К примеру, пасека. Хоть и ненавижу я дедовских пчёл всеми своими кошачьими органами и мёда вовек не едал, но вчера вынужден был деду напомнить, что весна уж давно, пора бы посмотреть, как они там перезимовали. Как-никак, хоть и мелкая, а скотинка тоже. Надо бы подкормить, подымить. Обнаружил я в чулане дымарь, выкатил его на веранду, гнилушки старые рассыпал, куда деду деваться!
Надел халат, пропахший воском да прополисом, сменил треух на сетку, и пошли мы с ним под клёны. Там с десяток ульев у моего Фролыча в тенёчке погуживают. Я, конечно, присмотрел, чтоб дед с пути не сбился, проводил его, а сам ближе не пошёл, залёг поодаль, на крышке развалившегося улья.
Хозяин, как и полагалось, дымил, а я, как мне полагалось, грелся, принимал солнечные ванны. Надо оздоровить шерсть, совсем стала какая-то неприглядная, клочьями. Вчера Муська соседская не признала меня, видать, совсем постарел. А как любились мы с ней, шельмой! Сдавать, видно, стал, потому и в лаз, который мне она когда-то показала у соседа в амбаре, стал похаживать нездешний приблудный кот. Рыжий, с полосатым хвостом и, судя по тому, как он рванул от Муськи в чердачное окно, когда Петька его вожжами огрел, молодой ещё, резвый. Да и орёт он в вишняке за хатой так, что мы с Фролычем припугнули его из воздушки. А после этого какой сон? Напрочь я из-за того Рыжего весной лишился покоя, исхудал даже. Муська-то почти не волнует, зато допекает её наглый ухажёр. Всё поёт ей, уж был бы голос приличный, а то так, один скрип тележный.
О чём я, ах да, о пчёлах! Создания они весьма злые, чуть что, сразу кусаться. И лез бы я к ним, разорял бы что, а то так – не проходи мимо! И сразу в шерсть. Приходится, как последней курице, купаться в пыли, и кататься, кататься, чтобы затихла маленькая мерзавка. Изваляюсь, домой не пускают, пока не отряхнусь или под дождём не побываю. А тут ещё морду разнесёт! Правда, дед говорит, полезны эти пчелиные укусы, радикулита не будет. Благодаря им мы и не сдаёмся. Кряхтим, но кое-как встаём поутру, выходим, и день начинается.

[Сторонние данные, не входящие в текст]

(** ** Characters *)

(** The Unicode property White_Space. *)
Definition is_whitespace (c : char) : bool :=
  ((9 <=? c) && (c <=? 13)) || (c =? 32) || (c =? 0x85) || (c =? 0xA0) || (c =? 0x1680)
  || ((0x2000 <=? c) && (c <=? 0x200A)) || (c =? 0x2028) || (c =? 0x2029) || (c =? 0x202F)
  || (c =? 0x205F) || (c =? 0x3000).

Definition is_ascii_digit (c : char) : bool := (48 <=? c) && (c <=? 57).
Definition is_ascii_alphanumeric (c : char) : bool :=
  is_ascii_digit c || ((65 <=? c) && (c <=? 90)) || ((97 <=? c) && (c <=? 122)).

(** ** Strings *)

Fixpoint drop_while (p : char → bool) (s : rstring) : rstring :=
  match s with
  | [] => []
  | c :: s' => if p c then drop_while p s' else s
  end.

Definition trim_end_matches (p : char → bool) (s : rstring) : rstring :=
  reverse (drop_while p (reverse s)).

Definition trim_matches (p : char → bool) (s : rstring) : rstring := trim_end_matches p (drop_while p s).

Definition trim (s : rstring) : rstring := trim_matches is_whitespace s.

(** [split] at a character: one piece more than there are separators. *)
Fixpoint split (sep : char) (s : rstring) : list rstring :=
  match s with
  | [] => [[]]
  | c :: s' =>
      if c =? sep then [] :: split sep s'
      else match split sep s' with [] => [[c]] | w :: ws => (c :: w) :: ws end
  end.

Fixpoint split_once (sep : char) (s : rstring) : option (rstring * rstring) :=
  match s with
  | [] => None
  | c :: s' => if c =? sep then Some ([], s')
               else match split_once sep s' with Some (a, b) => Some (c :: a, b) | None => None end
  end.

(** The words between runs of whitespace. *)
Fixpoint split_whitespace (s : rstring) : list rstring :=
  match s with
  | [] => []
  | c :: s' =>
      if is_whitespace c then split_whitespace s'
      else match s' with
           | c' :: _ => if is_whitespace c' then [c] :: split_whitespace s'
                        else match split_whitespace s' with [] => [[c]] | w :: ws => (c :: w) :: ws end
           | [] => [[c]]
           end
  end.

Все дворовые нас сразу приветствуют лаем, ржаньем, блеяньем. Кроме меня, есть у деда ещё помощник, но мне он не нравится. А куда деваться? Живём под одним кровом, с одних рук кормимся, поэтому с Дружком давно заключён мир. Порой он даже позволяет облизать косточку, похлебать из его миски, а я в ответ снисходительно отношусь к тому, что он повадился таскать яйца из гнезда ушастой несушки. Пусть яйца кладёт на место, придумала тоже – нестись на сеновале. Дед об этом гнезде не знает, а я благосклонно умалчиваю. Долг платежом красен, да и всё же пёс-то то наш, родной. Вот и терплю эту его выходку. И его жалко, с годами он резко постарел, поседел даже, небось, и зубов-то почти нет, пусть яичком изредка побалуется.

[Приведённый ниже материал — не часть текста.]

Section whole.
#[local] Set Default Proof Using "Type".
Context (tool : command → files → bool * option rstring) (ctx : AppContext).
Abbreviation primary := (icon_cache_dir ctx).
Abbreviation cached_png := (cached_png ctx).

(** What is a whole picture. A program that reports success has written one. *)
Context (picture : rstring → Prop).
Hypothesis tool_whole : ∀ c s, (tool c s).1 = true → ∃ text, (tool c s).2 = Some text ∧ picture text.

Definition whole (path : rstring) (s : files) : Prop := ∀ text mode, nodes s !! path = Some (File text mode) → picture text.

Definition whole_cache (s : files) : Prop := no_links s ∧ ∀ path, cached_png path → whole path s.

Lemma elsewhere {A} (m : io A) : only (λ q, ¬ cached_png q) m → keeps whole_cache true_pre m true_post.
Proof.
  intros Hm s [Hs Hw] _. destruct (Hm s Hs) as [H1 H2]. split; [split; [done|]|done].
  intros p Hp text mode. rewrite H2 by (intros H; by apply H). by apply Hw.
Qed.

(** A step that makes no file keeps every picture whole. *)
Lemma no_file_when {A} (φ : Prop) r (m : io A) : makes_no_file m →
  keeps whole_cache (λ s, φ → whole r s) m (λ _ s, φ → whole r s).
Proof.
  intros Hm s [Hs Hw] Hr. destruct (Hm s Hs) as [H1 H2].
  assert (∀ p, whole p s → whole p (m s).2) as H. { intros p Hp text mode Hn. destruct (H2 p) as [E|E]; [rewrite E in Hn; by eapply Hp|by destruct (E _ _ Hn)]. }
  split; [split; [done|]; intros; by apply H, Hw|]. intros _ _ Hφ. by apply H, Hr.
Qed.

Lemma no_file_always {A} (m : io A) : makes_no_file m → keeps whole_cache true_pre m true_post.
Proof. intros Hm s Hs _. split; [|done]. by apply (no_file_when False [] m Hm s Hs). Qed.

Lemma write_keeps path content : ¬ cached_png path → keeps whole_cache true_pre (write path content) (λ _ s, picture content → whole path s).
Proof.
  intros Hp s [Hs Hw] _. split; [by apply (elsewhere (write path content)); [apply only_write|..]|].
  intros u Hu Hc text mode Hn. destruct (write path content s) as [r s'] eqn:E. cbn in Hu, Hn. subst r.
  apply write_ok in E as (E & _); [|done]. rewrite E, lookup_insert_eq in Hn. by injection Hn as <-.
Qed.

Lemma tool_keeps program args output : ¬ cached_png output →
  keeps whole_cache true_pre (run_tool tool program args output) (λ ok s, ok = true → whole output s).
Proof using Type tool_whole.
  intros Hp s [Hs Hw] _. unfold run_tool. rewrite look_bind.
  destruct (tool (mkCommand program args []) s) as [ok w] eqn:E. pose proof (tool_whole (mkCommand program args []) s) as Ht. rewrite E in Ht. cbn [fst snd] in Ht.
  destruct w as [text|]; unfold mbind, io_bind, put, mret, io_ret; cbn [fst snd].
  - split.
    + split; [by destruct s; eapply no_links_insert|]. intros p Hq t m. cbn. rewrite lookup_insert_ne by naive_solver. by apply Hw.
    + intros a [= <-] ->. destruct (Ht eq_refl) as (t & [= <-] & Hpic). intros t' m. cbn. rewrite lookup_insert_eq. by intros [= <- _].
  - split; [done|]. intros a [= <-] ->. by destruct (Ht eq_refl) as (t & [=] & _).
Qed.

Lemma rename_keeps src dst : keeps whole_cache (whole src) (rename src dst) (λ _, whole dst).
Proof.
  intros s [Hs Hw] Hsrc. unfold rename. rewrite fault_bind, look_bind. cbn [nodes advance].
  assert (∀ content mode, nodes s !! src = Some (File content mode) →
    let s' := (put dst (File content mode) (drop_node src (advance s)).2).2 in whole_cache s' ∧ whole dst s') as Hmove.
  { intros content mode Hn s'. assert (∀ p, p ≠ dst → whole p s → whole p s') as Hother.
    { intros p Hp Hwp t m. unfold s'. cbn. rewrite lookup_insert_ne by done. intros [_ ?]%lookup_delete_Some. by eapply Hwp. }
    assert (whole dst s') as Hdst by (intros t m; unfold s'; cbn; rewrite lookup_insert_eq; intros [= <- _]; by eapply Hsrc).
    split; [|done]. split.
    - intros p t. unfold s'. cbn. destruct (decide (p = dst)) as [->|]; [by rewrite lookup_insert_eq|]. rewrite lookup_insert_ne by done.
      intros [_ ?]%lookup_delete_Some. by eapply Hs.
    - intros p Hp. destruct (decide (p = dst)) as [->|]; [done|]. by apply Hother, Hw. }
  destruct (fault_of s), (nodes s !! src) as [[]|] eqn:E, (nodes s !! dst) as [[]|]; try (split; [by split|done]);
    destruct (Hmove _ _ eq_refl) as [H1 H2]; (split; [exact H1|]; intros; exact H2).
Qed.

Lemma copy_keeps src dst : ¬ cached_png dst → keeps whole_cache (whole src) (copy src dst) (λ _, whole dst).
Proof.
  intros Hd s [Hs Hw] Hsrc. unfold copy. rewrite fault_bind, look_bind, node_plain, leads_plain by auto with vbox. cbn [nodes advance].
  assert (∀ text mode, whole_cache (put dst (File text mode) (advance s)).2) as Hput.
  { intros text mode. split; [by destruct s; eapply no_links_insert|]. intros p Hp t m. cbn. rewrite lookup_insert_ne by naive_solver. by apply Hw. }
  destruct (nodes s !! src) as [[|content mode|]|] eqn:E; try (split; [by split|done]).
  assert (whole dst (put dst (File content mode) (advance s)).2) as Hnew
    by (intros t m; cbn; rewrite lookup_insert_eq; intros [= <- _]; by eapply Hsrc).
  destruct (nodes s !! dst) as [[]|]; try (split; [by split|done]); destruct (fault_of s); (split; [first [apply Hput|by split]|]); done.
Qed.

Кажется, мы с Дружком становимся всё больше похожи на хозяина. Пёс даже смотрит хозяйскими серыми поблёкшими глазами. У него на мой счёт есть неоправданные подозрения. Так как в дом его не пускают, он очень ревнует и считает, что я там могу по его недогляду непременно чего-нибудь начередить. Видно, не понимает, что вышел я из того беспечного возраста, повзрослел, сжился с хозяйством. Как же я могу нанести ему урон?

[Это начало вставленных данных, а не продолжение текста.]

(* ===== verification/Stack.v ===== *)
(** * Starting and stopping a session (crates/vbox-cli/src/runtime.rs)

    The processes a command of the tool runs: tunnels and a viewer in the background, each with
    a file that holds its pid, and commands run to their end. How each of those ends is the
    next of the [answers]; a background process lasts until it is killed, as far as the tool is
    concerned. A process starts before its file is written: when that fails the command fails
    too, but the process runs on. The credentials of ssh, the environment and the files of
    TLS are inputs. *)

From S2P Require Import Prelude Text Shell Runtime.

(** ** State *)

Record stack := mkStack {
  pid_files : gmap rstring Z;
  next_pid : Z;
  spawned : list (Z * command);
  killed : list Z;
  ran : list command;
  answers : list bool;
  unfiled : list Z
}.

Inductive run_error :=
  | Guest_unset | Guest_dir_unset | Spawn_failed | Command_failed (c : command) | No_ping | App_required | Unknown_app (query : rstring)
  | Files_failed.

Definition run_cmd (A : Type) : Type := stack → result run_error A * stack.

#[export] Instance run_ret : MRet run_cmd := λ A a s, (Ok a, s).
#[export] Instance run_bind : MBind run_cmd := λ A B f m s,
  match m s with (Ok a, s') => f a s' | (Err e, s') => (Err e, s') end.

Definition fail {A} (e : run_error) : run_cmd A := λ s, (Err e, s).

(** How the next thing outside the tool turns out. *)
Definition next_answer : run_cmd bool := λ s,
  (Ok (default false (head (answers s))),
   mkStack (pid_files s) (next_pid s) (spawned s) (killed s) (ran s) (tail (answers s)) (unfiled s)).

Definition log_run (c : command) : run_cmd unit := λ s,
  (Ok tt, mkStack (pid_files s) (next_pid s) (spawned s) (killed s) (ran s ++ [c]) (answers s) (unfiled s)).

(** [process::run] *)
Definition process_run (c : command) : run_cmd unit :=
  log_run c ≫= λ _, ok ← next_answer; if ok : bool then mret tt else fail (Command_failed c).

(** A process in the background, and the file with its pid. *)
Definition log_spawn (c : command) (path : rstring) : run_cmd unit := λ s,
  (Ok tt, mkStack (<[path := next_pid s]> (pid_files s)) (next_pid s + 1) (spawned s ++ [(next_pid s, c)])
            (killed s) (ran s) (answers s) (unfiled s)).

(** The process started, and its pid went nowhere; what was in the file is gone or still there. *)
Definition log_unfiled (c : command) (path : rstring) (gone : bool) : run_cmd unit := λ s,
  (Err Files_failed, mkStack (if gone then delete path (pid_files s) else pid_files s) (next_pid s + 1)
            (spawned s ++ [(next_pid s, c)]) (killed s) (ran s) (answers s) (unfiled s ++ [next_pid s])).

Взять хотя сегодняшний случай. Козел наш Гришка – пренеприятнейшая бестия. Мало, что бодается, так ещё и проказничает не по годам. Подоив коз, хозяин повесил подойник с утрешником на изгородь, видать, от Дружка, я-то не позволю, и ушёл за соломой. Наглый козёл наклонил подойник и в минуту опорожнил его. Я вскочил на изгородь и стал подбираться к его бодастой, нахальной башке. «Прыгну, – думаю, – меж рогов, расцарапаю бестолковую морду». А он, дурак-дурак, а тут приметил хозяина, идущего с охапкой соломы, и наутёк. Фролыч и обнаружил на месте меня одного, козла-то след простыл. Не сомневаясь в виновнике, дед накричал на меня, обозвал непередаваемыми словами, самые безобидные из них: « Когда ж ты только треснешь, обжора!»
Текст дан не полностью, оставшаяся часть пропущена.